─── Material provided ───
(** The listing of a store from which a key has been deleted is the
    listing of the store without the pair of this key. *)
Lemma sorted_pairs_delete (m : gmap string CaseRecord.t) k :
  merge_sort key_le (map_to_list (delete k m))
  = filter (λ p, p.1 ≠ k) (merge_sort key_le (map_to_list m)).
Proof.
  apply (StronglySorted_unique_strong key_le).
  - intros [k1 c1] [k2 c2] H1 H2 H12 H21.
    rewrite merge_sort_Permutation in H1.
    apply list_elem_of_filter in H2 as [_ H2]. rewrite merge_sort_Permutation in H2.
    apply elem_of_map_to_list in H1, H2.
    assert (k1 = k2) by (by apply code_unit_leb_antisym). subst k2.
    rewrite lookup_delete in H1. case_decide; [done|]. congruence.
  - apply sorted_pairs.
  - apply StronglySorted_filter, sorted_pairs.
  - rewrite !merge_sort_Permutation.
    apply NoDup_Permutation.
    + apply NoDup_map_to_list.
    + apply NoDup_filter, NoDup_map_to_list.
    + intros [k' c]. rewrite list_elem_of_filter, !elem_of_map_to_list, lookup_delete. simpl.
      case_decide; subst; split; try done; try (by intros [? ?]).
Qed.

Lemma fmap_filter_pairs storeName (l : list (string * CaseRecord.t)) k :
  Forall (λ p, keyPath storeName p.2 = Some p.1) l →
  (filter (λ p, p.1 ≠ k) l).*2 = filter (λ c, keyPath storeName c ≠ Some k) l.*2.
Proof.
  induction 1 as [|[k' c] l Hp _ IH]; [done|]. simpl in Hp.
  rewrite fmap_cons. cbn [snd]. destruct (decide (k' = k)) as [->|Hne].
  - rewrite !filter_cons_False; [done | | ]; simpl; [rewrite Hp; by intros H | by intros H].
  - rewrite !filter_cons_True; [|simpl; congruence|simpl; done].
    rewrite fmap_cons. by rewrite IH.
Qed.
(** ** Restoration of the State values *)

(** X30.  When [make_jaxpr] returns, every State object holds the value it
    held before the call: the values the function read and assigned during
    the trace are gone from the cells. *)
Theorem trace_restores_state_values args kwargs m m' :
  make_jaxpr args kwargs m = (Ok (), m') →
  cells m' = cells m.
Proof.
  intros H.
  destruct (make_jaxpr_cases _ _ _ _ _ H)
    as [(e & _ & [=] & _)|[(k & _ & _ & _ & ->)|(k & r1 & m1 & Hk & Hnone & _)]]; [done|].
  destruct (trace_inputs_total (static_argnums (self m)) args kwargs) as [[[fa kw] fr] Hin].
  destruct (run_traced (py_call (fun_ (self m)) fa kw)
              {| ts_trace := _init_trace_and_newarg; ts_frame := fr; ts_cells := cells m |})
    as [r0 s1] eqn:Hrun.
  assert (traced_call m args kwargs = Some (r0, s1)) as Hcall.
  { unfold traced_call. by rewrite Hin, Hrun. }
  destruct (make_jaxpr_fresh _ _ _ _ _ _ Hk Hnone Hcall) as (_ & Hres).
  destruct r0 as [out|e]; [|congruence].
  destruct Hres as (svs & _ & _ & Hres).
  destruct (first_state (tree_leaves out)); [congruence|].
  destruct (mapM full_raise (tree_leaves out)); [|congruence].
  destruct Hres as [shapes Hres]. rewrite Hres in H. by injection H as <-.
Qed.

Lemma trace_restores_state_values_witness :
  cells scenario_traced = cells scenario_machine.
Proof.
  apply (trace_restores_state_values [PLeaf (Lit 5)] (PNode []) scenario_machine).
  vm_compute. reflexivity.
Defined.

(** C6.  A trace that raises inside the [with] block leaves without
    [recovery_original_values]: the State object keeps what the trace put
    into it.  After [make_jaxpr] of a function that assigns 1 and raises,
    the State object that held 10 holds 1; after [make_jaxpr] of a function
    that reads the State object and raises, it holds the tracer of the
    trace.  In both cases [make_jaxpr] re-raises the exception and the
    tables are as before the call. *)
Theorem failed_trace_does_not_restore :
  cells failing_machine !! 0%nat = Some (PLeaf (Lit 10)) ∧
  fst (make_jaxpr [] (PNode []) failing_machine) = Err (UserError 3) ∧
  cells (snd (make_jaxpr [] (PNode []) failing_machine)) !! 0%nat = Some (PLeaf (Lit 1)) ∧
  self (snd (make_jaxpr [] (PNode []) failing_machine)) = self failing_machine ∧
  cells (machine_over read_then_fail) !! 0%nat = Some (PLeaf (Lit 10)) ∧
  fst (make_jaxpr [] (PNode []) (machine_over read_then_fail)) = Err (UserError 3) ∧
  cells (snd (make_jaxpr [] (PNode []) (machine_over read_then_fail))) !! 0%nat
    = Some (PLeaf (Tracer 0)) ∧
  self (snd (make_jaxpr [] (PNode []) (machine_over read_then_fail)))
    = self (machine_over read_then_fail).
Proof. repeat split; vm_compute; reflexivity. Qed.

(** ** Replay with write-back *)

Lemma read_values_Forall2 sts cs vals :
  read_values sts cs = Ok vals → Forall2 (λ st v, cs !! st = Some v) sts vals.
Proof.
  revert vals. induction sts as [|st sts IH]; intros vals; simpl.
  - intros [= <-]. constructor.
  - unfold state_get. destruct (cs !! st) as [v|] eqn:Hv; [|done].
    destruct (read_values sts cs) as [vs|]; [|done].
    intros [= <-]. constructor; [done|]. by apply IH.
Qed.

Lemma assign_values_foldl pairs :
  ∀ cs cs', assign_values pairs cs = (Ok (), cs') →
    cs' = foldl (λ acc p, <[p.1 := p.2]> acc) cs pairs.
Proof.
  induction pairs as [|[st val] pairs IH]; intros cs cs'; simpl.
  - by intros [= <-].
  - unfold state_set. destruct (cs !! st) as [old|]; [|done].
    destruct (decide _); [|done]. apply IH.
Qed.

Lemma jaxpr_call_lengths w state_vals args kwargs new_vals out :
  jaxpr_call w state_vals args kwargs = Ok (new_vals, out) →
  length new_vals = length state_vals.
Proof.
  unfold jaxpr_call.
  destruct (get_arg_cache_key _ _ _); [|done].
  destruct (get_states _ _); [|done].
  destruct (decide _); [|done].
  destruct (get_jaxpr _ _); [|done].
  destruct (get_out_treedef _ _); [|done].
  destruct (eval_jaxpr _ _); [|done].
  destruct (tree_unflatten _ _) as [[?|[|o [|[?|nsv] [|? ?]]]]|]; try done.
  destruct (decide _); [|done]. by intros [= <- <-].
Qed.

(** C3.  Each [jaxpr_call_auto] that returns has read the current values of
    the recorded State objects, replayed the stored jaxpr on them with
    [jaxpr_call], and assigned the new values it returned to the same State
    objects, in order.  With [s] at 10 and [f(x)] assigning [x + s] to [s]:
    after the trace [s] is still 10, a replay with 5 leaves 15, a second one
    leaves 20. *)
Theorem jaxpr_call_auto_writes_back :
  (∀ args kwargs m out m',
      jaxpr_call_auto args kwargs m = (Ok out, m') →
      ∃ k sts vals new_vals,
        get_arg_cache_key (self m) args kwargs = Ok k ∧
        get_states (self m) k = Ok sts ∧
        Forall2 (λ st v, cells m !! st = Some v) sts vals ∧
        jaxpr_call (self m) vals args kwargs = Ok (new_vals, out) ∧
        length new_vals = length sts ∧
        cells m' = foldl (λ acc p, <[p.1 := p.2]> acc) (cells m) (zip sts new_vals) ∧
        self m' = self m) ∧
  (let m1 := snd (make_jaxpr [PLeaf (Lit 5)] (PNode []) scenario_machine) in
   let m2 := snd (jaxpr_call_auto [PLeaf (Lit 5)] (PNode []) m1) in
   let m3 := snd (jaxpr_call_auto [PLeaf (Lit 5)] (PNode []) m2) in
   cells scenario_machine !! 0%nat = Some (PLeaf (Lit 10)) ∧
   fst (make_jaxpr [PLeaf (Lit 5)] (PNode []) scenario_machine) = Ok () ∧
   cells m1 !! 0%nat = Some (PLeaf (Lit 10)) ∧
   get_states (self m1) empty_key = Ok [0%nat] ∧
   fst (jaxpr_call_auto [PLeaf (Lit 5)] (PNode []) m1) = Ok (PNode []) ∧
   cells m2 !! 0%nat = Some (PLeaf (Lit 15)) ∧
   cells m3 !! 0%nat = Some (PLeaf (Lit 20))).
Proof.
  split.
  - intros args kwargs m out m'. unfold jaxpr_call_auto.
    destruct (get_arg_cache_key (self m) args kwargs) as [k|] eqn:Hk; [|done].
    destruct (get_states (self m) k) as [sts|] eqn:Hsts; [|done].
    destruct (read_values sts (cells m)) as [vals|] eqn:Hvals; [|done].
    destruct (jaxpr_call (self m) vals args kwargs) as [[new_vals out']|] eqn:Hcall; [|done].
    destruct (assign_values (zip sts new_vals) (cells m)) as [[[]|e] cells1] eqn:Hassign;
      [|done].
    intros [= <- <-]. exists k, sts, vals, new_vals.
    apply read_values_Forall2 in Hvals.
    repeat split; try done.
    + rewrite (jaxpr_call_lengths _ _ _ _ _ _ Hcall). symmetry. by eapply Forall2_length.
    + simpl. by apply assign_values_foldl.
  - cbv zeta. repeat split; vm_compute; reflexivity.
Qed.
───
Work request:
Please copy the lines above from the line with "the recorded State" up to and including the line with "jaxpr_call (self m) vals args kwargs = Ok", exactly as written and with nothing else.

Task result:
    the recorded State objects, replayed the stored jaxpr on them with
    [jaxpr_call], and assigned the new values it returned to the same State
    objects, in order.  With [s] at 10 and [f(x)] assigning [x + s] to [s]:
    after the trace [s] is still 10, a replay with 5 leaves 15, a second one
    leaves 20. *)
Theorem jaxpr_call_auto_writes_back :
  (∀ args kwargs m out m',
      jaxpr_call_auto args kwargs m = (Ok out, m') →
      ∃ k sts vals new_vals,
        get_arg_cache_key (self m) args kwargs = Ok k ∧
        get_states (self m) k = Ok sts ∧
        Forall2 (λ st v, cells m !! st = Some v) sts vals ∧
        jaxpr_call (self m) vals args kwargs = Ok (new_vals, out) ∧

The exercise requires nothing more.